Repository files navigation

Aligned Texts

You can find the aligned texts we use in the Bilinguator.com website to create bilingual books!

This repository consists of literary works presented in the form of folders with aligned TXT files in different languages. Each literary work folder is located in text/ folder and has an ID. The full list of IDs and what's meant by them can be found in the Texts list chapter. Each TXT file is named according to the pattern: {ID}_{lang}.txt, where lang is ISO-639 language code. The aligned text files are not just plain TXT files and have quite a simple specification. All TXT files have UTF-8 encoding.

Aligned text files specification

First two lines

Source files are the plain text files of TXT (not necessary) extention.

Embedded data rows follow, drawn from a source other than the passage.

(** * Order fulfilment engine of nest-ecommerce: a shallow embedding

  The embedding follows the TypeScript sources:
  - [src/database/entities/*.entity.ts] for the rows,
  - [src/common/utils/order-status.util.ts] for the status table,
  - [src/modules/orders/orders.service.ts] for checkout, cancellation and
    status updates,
  - [src/modules/cart/cart.service.ts] for the cart,
  - [src/modules/coupons/coupons.service.ts] for the coupons,
  - [src/modules/admin/admin.service.ts] and
    [src/modules/orders/orders.controller.ts] for the other routes that
    change the status of an order.

  Conventions.
  - Integer columns (stock, soldCount, quantity, usedCount) are [Z].
  - Money and rates are JavaScript numbers; they are modelled as exact
    canonical rationals [Qc].  [Math.round x] is [Qfloor (x + 1/2)].
    A [decimal] column is read back as a string that is never empty: it is
    truthy, and arithmetic and comparisons convert it to its number.
  - Tables keyed by a primary key are [gmap string row]; tables whose rows
    are searched or listed (cart lines, order items, payments) are lists,
    a row being identified by its position.
  - [new Date()], the generated order number and the generated primary
    keys come from an environment record.
  - A method that throws returns [inl exception]; the exceptions carry the
    data interpolated in their messages.
  - Inside a transaction every call of the query runner (connect, start,
    find, increment, decrement, save, delete, commit) can fail: a fault
    plan says which call throws.  A rollback gives back the tables the
    transaction started from.  Reads and single saves outside a
    transaction ([findOne], [orderRepository.save],
    [cartItemRepository.save]) are total.
  - A [where] clause is equality on the listed columns; a key whose value
    is undefined is dropped from the clause.  A [findOne] on columns that
    are not a unique key returns any one of the matching rows: the choice
    of the database is an argument [pick] of the method.
  - [String.prototype.toUpperCase] is an argument of the coupon lookups;
    no property of it is assumed.
  - Concurrent requests are not modelled: each method runs to its end on
    the tables it is given. *)

From Stdlib Require Import QArith Qcanon Qround.
From stdpp Require Import gmap strings list fin_maps numbers.

Local Open Scope Z_scope.

(* ===================================================================== *)
(** * Entities *)
(* ===================================================================== *)

Module Entities.

Inductive ProductStatus := DRAFT | ACTIVE | INACTIVE | ARCHIVED.

Inductive OrderStatus :=
| PENDING | CONFIRMED | PROCESSING | SHIPPED
| DELIVERED | CANCELLED | REFUNDED | RETURNED.

Inductive PaymentStatus :=
| PAY_PENDING | PAY_PROCESSING | PAY_COMPLETED
| PAY_FAILED | PAY_REFUNDED | PAY_CANCELLED.

Inductive PaymentMethod :=
| CREDIT_CARD | DEBIT_CARD | PAYPAL | BANK_TRANSFER | STRIPE
| CASH_ON_DELIVERY.

Inductive CouponStatus := COUPON_ACTIVE | COUPON_INACTIVE | COUPON_EXPIRED.

Inductive DiscountType := PERCENTAGE | FIXED_AMOUNT.

#[global] Instance ProductStatus_eq_dec : EqDecision ProductStatus.
Proof. solve_decision. Defined.
#[global] Instance OrderStatus_eq_dec : EqDecision OrderStatus.
Proof. solve_decision. Defined.
#[global] Instance PaymentStatus_eq_dec : EqDecision PaymentStatus.
Proof. solve_decision. Defined.
#[global] Instance CouponStatus_eq_dec : EqDecision CouponStatus.
Proof. solve_decision. Defined.
#[global] Instance DiscountType_eq_dec : EqDecision DiscountType.
Proof. solve_decision. Defined.

(** [Product]: the columns the order engine reads or writes. *)
Record Product := mkProduct {
  p_sku : string;
  p_name : string;
  p_price : Qc;
  p_salePrice : option Qc;
  p_stock : Z;
  p_status : ProductStatus;
  p_images : option (list string);
  p_soldCount : Z;
}.

Record ProductVariant := mkVariant {
  v_productId : string;
  v_sku : string;
  v_name : string;
  v_price : Qc;
  v_salePrice : option Qc;
  v_stock : Z;
  v_active : bool;
}.

Record CartItem := mkCartItem {
  ci_userId : string;
  ci_productId : string;
  ci_variantId : option string;
  ci_quantity : Z;
}.
(** Two loop bodies that agree on the states an invariant describes
    give the same result from such a state. *)
Lemma N_iter_ext_invariant {St : Type} (Inv : St -> Prop) (f g : St -> St)
    (n : N) (x : St) :
  (forall s, Inv s -> f s = g s) -> (forall s, Inv s -> Inv (f s)) -> Inv x ->
  N.iter n f x = N.iter n g x /\ Inv (N.iter n f x).
Proof.
  intros Hfg Hf Hx. induction n as [|n [IH1 IH2]] using N.peano_ind; [done|].
  rewrite !N.iter_succ. rewrite <- IH1. split; [by apply Hfg | by apply Hf].
Qed.

Section No_edges.
Context {A : Type} `{Arith A} `{Libm A}.

Lemma relax_step_no_edges (N : nat) (A_adj : list (list A)) (w : A)
    (st : Rossler.state) :
  Rossler.post_ids A_adj = [] ->
  shape3 N (Rossler.vars_nodes st) ->
  Rossler.relax_step N A_adj w st = Rossler.init_step N A_adj st.
Proof.
  intros Hpost (Hx & _). unfold Rossler.relax_step, Rossler.init_step.
  f_equal. unfold Rossler.coupling_func. rewrite Hpost, Hx. reflexivity.
Qed.

Lemma loops_no_edges (N : nat) (A_adj : list (list A)) (w w' : A)
    (st : Rossler.state) (n m : BinNums.N) (S0 : A) :
  square N A_adj -> Rossler.post_ids A_adj = [] ->
  shape3 N (Rossler.vars_nodes st) ->
  N.iter m (Rossler.accum_step N A_adj w)
         (N.iter n (Rossler.relax_step N A_adj w) st, S0)
  = N.iter m (Rossler.accum_step N A_adj w')
           (N.iter n (Rossler.relax_step N A_adj w') st, S0).
Proof.
  intros Hsq Hpost Hst.
  assert (forall v s, shape3 N (Rossler.vars_nodes s) ->
            Rossler.relax_step N A_adj v s = Rossler.init_step N A_adj s) as Hrel
    by (intros; by apply relax_step_no_edges).
  assert (forall v, N.iter n (Rossler.relax_step N A_adj v) st
                    = N.iter n (Rossler.init_step N A_adj) st
                    /\ shape3 N (Rossler.vars_nodes
                                   (N.iter n (Rossler.relax_step N A_adj v) st)))
    as Hrelaxed.
  { intros v.
    apply (N_iter_ext_invariant (fun s => shape3 N (Rossler.vars_nodes s)));
      [by apply Hrel | | done].
    intros s Hs. by apply relax_step_shape. }
  destruct (Hrelaxed w) as [E1 S1]. destruct (Hrelaxed w') as [E2 _].
  rewrite E1 in S1. rewrite E1, E2.
  apply (N_iter_ext_invariant (fun sS => shape3 N (Rossler.vars_nodes sS.1))).
  - intros [s S] Hs'. unfold Rossler.accum_step. cbn [fst snd] in *.
    rewrite !Hrel by exact Hs'. reflexivity.
  - intros [s S] Hs'. unfold Rossler.accum_step. cbn [fst Rossler.vars_nodes] in *.
    apply relax_step_shape; [exact Hsq | exact Hs'].
  - cbn [fst]. exact S1.
Qed.
(** Reading one character of a match off its hypothesis. *)
Ltac eat H t :=
  destruct t as [|? t]; simpl in H; [discriminate H|];
  lazymatch type of H with
  | (if Py.is_digit ?c then _ else _) = true =>
      destruct (Py.is_digit c) eqn:?; [|discriminate H]
  | (if Ascii.eqb ?l ?c then _ else _) = true =>
      destruct (Ascii.eqb_spec l c); [subst c|discriminate H]
  end.

(** The text of a match of the first pattern. *)
Lemma match_date8_shape t :
  Re.match_here Re.pat_date8 t = true ->
  let y := Py.slice 0 4 t in
  let m := Py.slice 4 6 t in
  let l := Py.slice 20 24 t in
  (String.length y = 4%nat /\ Pattern.all_chars Py.is_digit y = true)
  /\ (String.length m = 2%nat /\ Pattern.all_chars Py.is_digit m = true)
  /\ (String.length l = 4%nat /\ Pattern.all_chars Py.is_digit l = true)
  /\ t = y +:+ m +:+ Py.slice 6 8 t +:+ "-statements-" +:+ l +:+ "-" +:+ Py.drop 25 t
  /\ Py.slice 0 4 (Py.slice 0 8 t) = y
  /\ Py.slice 4 6 (Py.slice 0 8 t) = m
  /\ (String.length (Py.slice 6 8 t) = 2%nat
      /\ Pattern.all_chars Py.is_digit (Py.slice 6 8 t) = true).
Proof.
  intros H. unfold Re.pat_date8 in H. simpl in H.
  do 25 (eat H t).
  cbv zeta. unfold Py.slice. simpl.
  repeat match goal with E : Py.is_digit _ = true |- _ => rewrite E; clear E end.
  repeat split; reflexivity.
Qed.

The first two lines are reserved for the information about a book. Line 1 stands for an author. Line 2 contains a title in the <h1></h1> tags. If an additional information about translator, publishing house, legal notice, etc. is needed, the <delimiter> tag is added after the </h1> tag and after that followed by the information. In the scripts, this additional information is called $titleRest1 and $titleRest2 for the two files respectively.

Example of the first two lines of a source file:

Antoine de Saint-Exupéry
<h1>Der Kleine Prinz</h1><delimiter>Ins Deutsche übertragen von Grete und Josef Leitgeb

If no information on author and/or book title is needed, leave the <delimiter> tag in the line 1 and/or 2. These two lines are not included in the book body which always starts with the line 3.

<delimiter>
<delimiter>

Do not leave the lines empty, because any empty line is eliminated from the result file! It may leed to the unexpected paragraphs shift.

Book body

Book body consists of the paragraphs (called articles in the code) divided by line breaks (\n). The <delimiter> tag is used if the line break is typed inside the article but alignment shoud not be disturbed. Besides, there are HTML-like tags: <h1></h1>, <b><\b>, <i></i> which stand for headers, bold and italic styles respectively.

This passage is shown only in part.